Re: Help with using &#codes in new Option
Posted: Sat Aug 06, 2005 9:28 pm
by feyd
Pyrite wrote:So yea, I have like utf-8 data in a database, but since it's MySQL 4.0, and NOT 4.1, some data gets encoded and stored as &#somenumber; (dunno what you call those, first question?). If I document.write it, it works fine. But if I use the new Option object to insert it into a select box, the select just shows the &#number and not the utf-8 character. Any ideas?

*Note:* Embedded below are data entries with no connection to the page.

(** * EasyGoogleTranslate: a shallow embedding of [easygoogletranslate.py]

    The development follows the Python module: text is a sequence of code
    points, the UTF-8 codec and [urllib.parse.quote] are written out, the
    regular expression of [self.pattern] is a matcher, Python values carry
    their truthiness and their [str()], and the methods [make_request],
    [translate] and [translate_file] run in a monad over a world that holds
    the network, the file system, the translator instance and the trace of
    what the process did. *)

From Stdlib Require Import ZArith NArith Ascii String List Permutation Lia.
From stdpp Require Import base option list gmap.

Open Scope N_scope.

(** ** Text: Python [str] as a list of code points *)

Abbreviation pystr := (list N).
Abbreviation pybytes := (list N).

Module Text.

(** A string literal of the source, one code point per character. *)
Definition lit (s : string) : pystr :=
  List.map N_of_ascii (list_ascii_of_string s).

Definition digit_of (d : N) : N := 48 + d.

Fixpoint uint_digits (u : Decimal.uint) : pystr :=
  match u with
  | Decimal.Nil => []
  | Decimal.D0 r => digit_of 0 :: uint_digits r
  | Decimal.D1 r => digit_of 1 :: uint_digits r
  | Decimal.D2 r => digit_of 2 :: uint_digits r
  | Decimal.D3 r => digit_of 3 :: uint_digits r
  | Decimal.D4 r => digit_of 4 :: uint_digits r
  | Decimal.D5 r => digit_of 5 :: uint_digits r
  | Decimal.D6 r => digit_of 6 :: uint_digits r
  | Decimal.D7 r => digit_of 7 :: uint_digits r
  | Decimal.D8 r => digit_of 8 :: uint_digits r
  | Decimal.D9 r => digit_of 9 :: uint_digits r
  end.

(** [str(n)] of a non-negative [int]. *)
Definition decimal (n : N) : pystr := uint_digits (N.to_uint n).

(** [str(z)] of an [int]. *)
Definition decimal_Z (z : Z) : pystr :=
  match z with
  | Zneg p => 45 :: decimal (Npos p)
  | _ => decimal (Z.to_N z)
  end.

(** [sep.join(parts)]. *)
Fixpoint join (sep : pystr) (parts : list pystr) : pystr :=
  match parts with
  | [] => []
  | [p] => p
  | p :: rest => p ++ sep ++ join sep rest
  end.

- they are called entities
- it should be simple enough to create a simple mapping/algorithm to convert them back to UTF-8 binary data..

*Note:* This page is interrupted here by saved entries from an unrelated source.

Lemma store_only_loses_or_marks_read_witness :
  match store Example.loaded !! "a" with
  | None => store Scenario.dismissed !! "a" = None
  | Some d =>
      store Scenario.dismissed !! "a" = None ∨
      store Scenario.dismissed !! "a" = Some d ∨
      store Scenario.dismissed !! "a" = Some (Doc.update Doc.isRead_true d)
  end.
Proof.
  apply (store_only_loses_or_marks_read
           [Dismiss "a"; Settle_task 2 Fulfilled] Example.loaded).
  vm_compute. reflexivity.
Defined.

Lemma no_delete_without_confirmation_witness :
  count is_delete (trace Scenario.refreshed) =
  count is_delete (trace Example.loaded).
Proof.
  apply (no_delete_without_confirmation
           [PullToRefresh; Settle_task 2 Fulfilled] Example.loaded).
  - vm_compute. repeat constructor.
  - repeat constructor.
  - vm_compute. reflexivity.
Defined.


Lemma push_token_stored_when_granted_witness :
  expoPushToken (comp (exec (push_effect_resume Scenario.granting) Example.fresh))
  = Some "ExponentPushToken[x]".
Proof.
  destruct (push_token_stored_when_granted Scenario.granting Example.fresh)
    as (Ht & _); [reflexivity|].
  apply Ht. split; [discriminate|]. split; [reflexivity|].
  split; [|reflexivity].
  right. exists undetermined. repeat split. discriminate.
Defined.

Lemma push_cue_never_alerts_witness :
  step PushReceived Example.fresh
  = Some (exec on_notification_received Example.fresh).
Proof.
  destruct (push_cue_never_alerts Example.fresh true) as (H & _).
  - reflexivity.
  - exact H.
Defined.


Lemma cancelled_delete_all_changes_nothing_witness :
  store (exec skip (with_pending (pending Example.loaded)
                      (exec deleteAllNotifications Example.loaded)))
  = store Example.loaded.
Proof.
  destruct (cancelled_delete_all_changes_nothing Example.loaded)
    as (_ & _ & H & _).
  - reflexivity.
  - vm_compute. lia.
  - exact H.
Defined.

Lemma render_offers_what_the_steps_accept_witness :
  is_Some (step PressDeleteAll Example.loaded) ↔
  delete_icon (render (comp Example.loaded)) = true.
Proof.
  destruct (render_offers_what_the_steps_accept Example.loaded) as (_ & H & _).
  - reflexivity.
  - exact H.
Defined.

Lemma rendered_cards_have_distinct_keys_witness :
  NoDup (key <$> cards (render (comp Example.loaded))).
Proof.
  apply (rendered_cards_have_distinct_keys Example.remote Example.loaded).
  exists [Settle_task 2 (FulfilledUser "u@x"); Settle_task 2 Fulfilled].
  vm_compute. reflexivity.
Defined.


Lemma late_fetch_replays_unloaded_sound_witness :
  emitted Scenario.fetching
    (exec (fetchNotifications_resume 0 "u@x" true)
       (with_pending [AwaitRegister] (exec unmount Scenario.fetching)))
  = [UnloadAsync; RemoveListener; ReplayAsync].
Proof.
  destruct (late_fetch_replays_unloaded_sound Scenario.fetching
              [AwaitRegister] "u@x" 0 NotificationMp3) as (_ & _ & H).
  - reflexivity.
  - reflexivity.
  - reflexivity.
  - vm_compute. lia.
  - exact H.
Defined.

If you'd like, I can see if I can help or cook-up an algorithm...
Posted: Sat Aug 06, 2005 9:36 pm
by Pyrite
Would love anything you'll throw my way ...

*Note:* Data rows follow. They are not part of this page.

(** C10. Outside a dry run, for an item at whose path there is nothing
    left, or something that is neither a regular file nor a directory, the
    engine's [deleteItem] calls no removal: after the confirmation (when
    one is due) it logs the warning "Item not found or already deleted",
    or "Skipped" when the operator declined; the file system, the deleted
    list, the failed list and hence the exit code stay as they were, and
    the batch goes on with the next item. *)
Theorem vanished_item_is_skipped (config : Config) (item : string) (st : Run) :
  dryRun config = false ->
  notFileNorDirectory (fs st) item ->
  let st' := snd (deleteItem config item st) in
  let query := Question ("Delete '" +:+ item +:+ "'? [y/N]: ") in
  let warning := Log ("Item not found or already deleted: " +:+ item) WARNING in
  (exists evs,
     trace st' = trace st ++ evs
     /\ forallb (fun e => negb (mutates e)) evs = true
     /\ evs = if interactive config && negb (force config)
              then if isYes (answers st (asked st))
                   then [query; warning]
                   else [query; Log ("Skipped: " +:+ item) INFO]
              else [warning])
  /\ fs st' = fs st
  /\ itemsToDelete st' = itemsToDelete st
  /\ deletedItems st' = deletedItems st
  /\ failedDeletions st' = failedDeletions st
  /\ getExitCode st' = getExitCode st
  /\ (forall rest,
        forEach (item :: rest) (deleteItem config) st =
        forEach rest (deleteItem config) st').
Proof.
  intros Hd Hgone. cbv zeta.
  assert (Hnext : forall rest,
             forEach (item :: rest) (deleteItem config) st =
             forEach rest (deleteItem config)
                     (snd (deleteItem config item st))).
  { intros rest. simpl. unfold bind.
    now destruct (deleteItem config item st) as [[] st1]. }
  split; [| repeat (split; [| try exact Hnext])];
    try (rewrite (deleteItem_gone config item st Hd Hgone); reflexivity).
  rewrite (deleteItem_gone config item st Hd Hgone).
  eexists. split; [reflexivity |]. split; [| reflexivity].
  destruct (interactive config && negb (force config));
    [destruct (isYes (answers st (asked st))) |]; reflexivity.
Qed.

(** ** The exit code *)

Lemma getExitCode_one_iff (st : Run) :
  getExitCode st = 1%Z <-> failedDeletions st <> [].
Proof.
  unfold getExitCode. destruct (failedDeletions st); simpl.
  - split; [discriminate | intros H; now contradiction H].
  - split; [discriminate | reflexivity].
Qed.

Lemma getExitCode_zero_iff (st : Run) :
  getExitCode st = 0%Z <-> failedDeletions st = [].
Proof.
  unfold getExitCode. destruct (failedDeletions st); simpl.
  - split; reflexivity.
  - split; discriminate.
Qed.

(** A depth that is not a positive number is refused before anything is
    read or removed. *)
Lemma main_rejects_bad_depth (options : Options) (d : number) (st : Run) :
  let config := buildConfig options in
  truthy (filesPattern config) || truthy (foldersPattern config)
    || truthy (typesPattern config) = true ->
  opt_depth options = Some d ->
  badDepth d = true ->
  main options st =
  (1%Z, withTrace st [ConsoleError "Error: --depth must be a positive number"]).
Proof.
  cbv zeta. intros Hpat Hd Hbad. unfold main.
  destruct (truthy (filesPattern (buildConfig options)));
    destruct (truthy (foldersPattern (buildConfig options)));
    destruct (truthy (typesPattern (buildConfig options)));
    try discriminate Hpat; cbn [negb andb].
  all: replace (badFormat (outputFormat (buildConfig options))) with false
    by now destruct (outputFormat (buildConfig options)).
  all: unfold buildConfig; cbn [maxDepth]; rewrite Hd, Hbad; reflexivity.
Qed.

(** Without a pattern nothing is read or removed; the status is 1 unless
    commander's [help()] ends the process with a status of its own. *)
Lemma main_rejects_no_pattern (options : Options) (st : Run) :
  let config := buildConfig options in
  truthy (filesPattern config) = false ->
  truthy (foldersPattern config) = false ->
  truthy (typesPattern config) = false ->
  main options st =
  (match commanderHelp with Some status => status | None => 1%Z end,
   withTrace st
     [ConsoleError
        "Error: At least one of --files, --folders, or --types must be specified";
      Help]).
Proof.
  cbv zeta. intros H1 H2 H3. unfold main. rewrite H1, H2, H3. cbn [negb andb].
  unfold bind, emit, withTrace. cbn [trace]. rewrite <- app_assoc.
  now destruct commanderHelp.
Qed.

(** Every format value builds a valid configuration: the one that is not
    [json] is read as [plain]. *)
Lemma badFormat_never (options : Options) :
  badFormat (outputFormat (buildConfig options)) = false.
Proof.
  now destruct (outputFormat (buildConfig options)).
Qed.

(** X18. A decline in interactive mode skips the item: nothing is removed
    and nothing is recorded as failed. *)
Lemma declined_item_is_skipped (config : Config) (item : string) (st : Run) :
  dryRun config = false -> interactive config = true -> force config = false ->
  isYes (answers st (asked st)) = false ->
  deleteItem config item st =
  (tt, mkRun (itemsToDelete st) (deletedItems st) (failedDeletions st) (fs st)
             (answers st) (S (asked st))
             (trace st ++ [Question ("Delete '" +:+ item +:+ "'? [y/N]: ");
                           Log ("Skipped: " +:+ item) INFO])).
Proof.
  intros Hd Hi Hf Hno. unfold deleteItem. rewrite Hd, Hi, Hf.
  unfold confirmDeletion, bind at 1, bind at 1, question, ret at 1.
  rewrite Hno. cbn [negb]. unfold log, emit.
  cbn [itemsToDelete deletedItems failedDeletions fs answers asked trace].
  now rewrite <- app_assoc.
Qed.

(** The specification's scenario: interactive mode, the operator answers
    "n" and then "y" for two items; one is skipped, one deleted, none
    failed, and the exit code is 0. *)
Example scenario_interactive_no_then_yes :
  let st := snd (processDeletions (flags false true false false)
                   (mkRun ["a.tmp"; "cache"] [] [] workTree
                          (fun n => match n with O => "n" | _ => "y" end)
                          0 [])) in
  deletedItems st = ["cache"]
  /\ failedDeletions st = []
  /\ getExitCode st = 0%Z
  /\ trace st =
     [Question "Delete 'a.tmp'? [y/N]: "; Log "Skipped: a.tmp" INFO;
      Question "Delete 'cache'? [y/N]: "; Rm ["work"; "cache"];
      Log "Deleted directory: cache" INFO].
Proof.
  repeat split; reflexivity.
Qed.

(** The specification's scenario: force with interactive mode; no question
    is asked and both items are deleted. *)
Example scenario_force_with_interactive :
  let st := snd (processDeletions (flags false true true false)
                   (engineWith ["a.tmp"; "cache"] "n")) in
  deletedItems st = ["a.tmp"; "cache"]
  /\ asked st = 0
  /\ trace st =
     [Unlink ["work"; "a.tmp"]; Log "Deleted file: a.tmp" INFO;
      Rm ["work"; "cache"]; Log "Deleted directory: cache" INFO].
Proof.
  repeat split; reflexivity.
Qed.

(** ** The validation of the output format *)

(** C3. [--folders cache --format xml]: the value [xml] is read as
    [plain], the check of the format never fires, and [main] goes on to
    search and remove and exits with status 0. *)
Theorem unrecognized_format_is_accepted :
  outputFormat (buildConfig xmlOptions) = plain
  /\ main xmlOptions (mkRun [] [] [] cacheTree (fun _ => "") 0 []) =
     (0%Z,
      mkRun ["cache"; "sub/cache"] ["cache"; "sub/cache"] []
            (FS.mk (FS.Dir true true [("sub", FS.Dir true true [])]) [])
            (fun _ => "") 0
            [Log "Starting deletion operation..." INFO;
             Rm ["cache"]; Log "Deleted directory: cache" INFO;
             Rm ["sub"; "cache"]; Log "Deleted directory: sub/cache" INFO;
             Log "=== Deletion Summary ===" INFO;
             Log "Total items found: 2" INFO;
             Log "Items successfully deleted: 2" INFO]).
Proof.
  split; reflexivity.
Qed.

(* ================================================================== *)
(** * Further properties *)

(** ** Exclusion *)

Lemma split_head_prefix (sep : ascii) (s seg : string) (segs : list string) :
  JSString.split sep s = seg :: segs -> exists suf, s = seg +:+ suf.
Proof.
  revert seg segs. induction s as [|a s IH]; intros seg segs; simpl.
  - intros H. injection H as <- _. now exists "".
  - destruct (Ascii.eqb a sep).
    + intros H. injection H as <- _. now exists (String a s).
    + destruct (JSString.split sep s) as [|seg0 segs0] eqn:E.
      * intros H. injection H as <- _. exists s. reflexivity.
      * intros H. injection H as <- _.
        destruct (IH seg0 segs0 eq_refl) as [suf ->]. now exists suf.
Qed.

Lemma split_In_includes (sep : ascii) (s seg : string) :
  In seg (JSString.split sep s) -> JSString.includes s seg = true.
Proof.
  rewrite includes_spec. revert seg. induction s as [|a s IH]; intros seg.
  - simpl. intros [<- | []]. now exists "", "".
  - simpl. destruct (Ascii.eqb a sep).
    + intros [<- | Hin].
      * now exists "", (String a s).
      * destruct (IH seg Hin) as [pre [suf ->]]. now exists (String a pre), suf.
    + destruct (JSString.split sep s) as [|seg0 segs0] eqn:E.
      * intros [<- | []]. exists "", s. reflexivity.
      * intros [<- | Hin].
        -- destruct (split_head_prefix sep s seg0 segs0 E) as [suf ->].
           now exists "", suf.
        -- destruct (IH seg (or_intror Hin)) as [pre [suf ->]].
           now exists (String a pre), suf.
Qed.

Actually, just found this function now that I knew what to search for. Works perfectly for me. Khap Khun Maak Khrap!
http://www.zend.com/codex.php?id=838&single=1
Posted: Sun Aug 07, 2005 10:47 am
by feyd
his is rather large compared to mine, which contains unit tests along with conformance to UNICODE 4.1.0. The following was tested on PHP 5.0.4
Code: Select all
<?php
/*******************************************************************************
* This code references:
*------------------------------------------------------------------------------
* The Unicode Consortium. The Unicode Standard, Version 4.1.0, defined by:
* The Unicode Standard, Version 4.0 (Boston, MA, Addison-Wesley, 2003.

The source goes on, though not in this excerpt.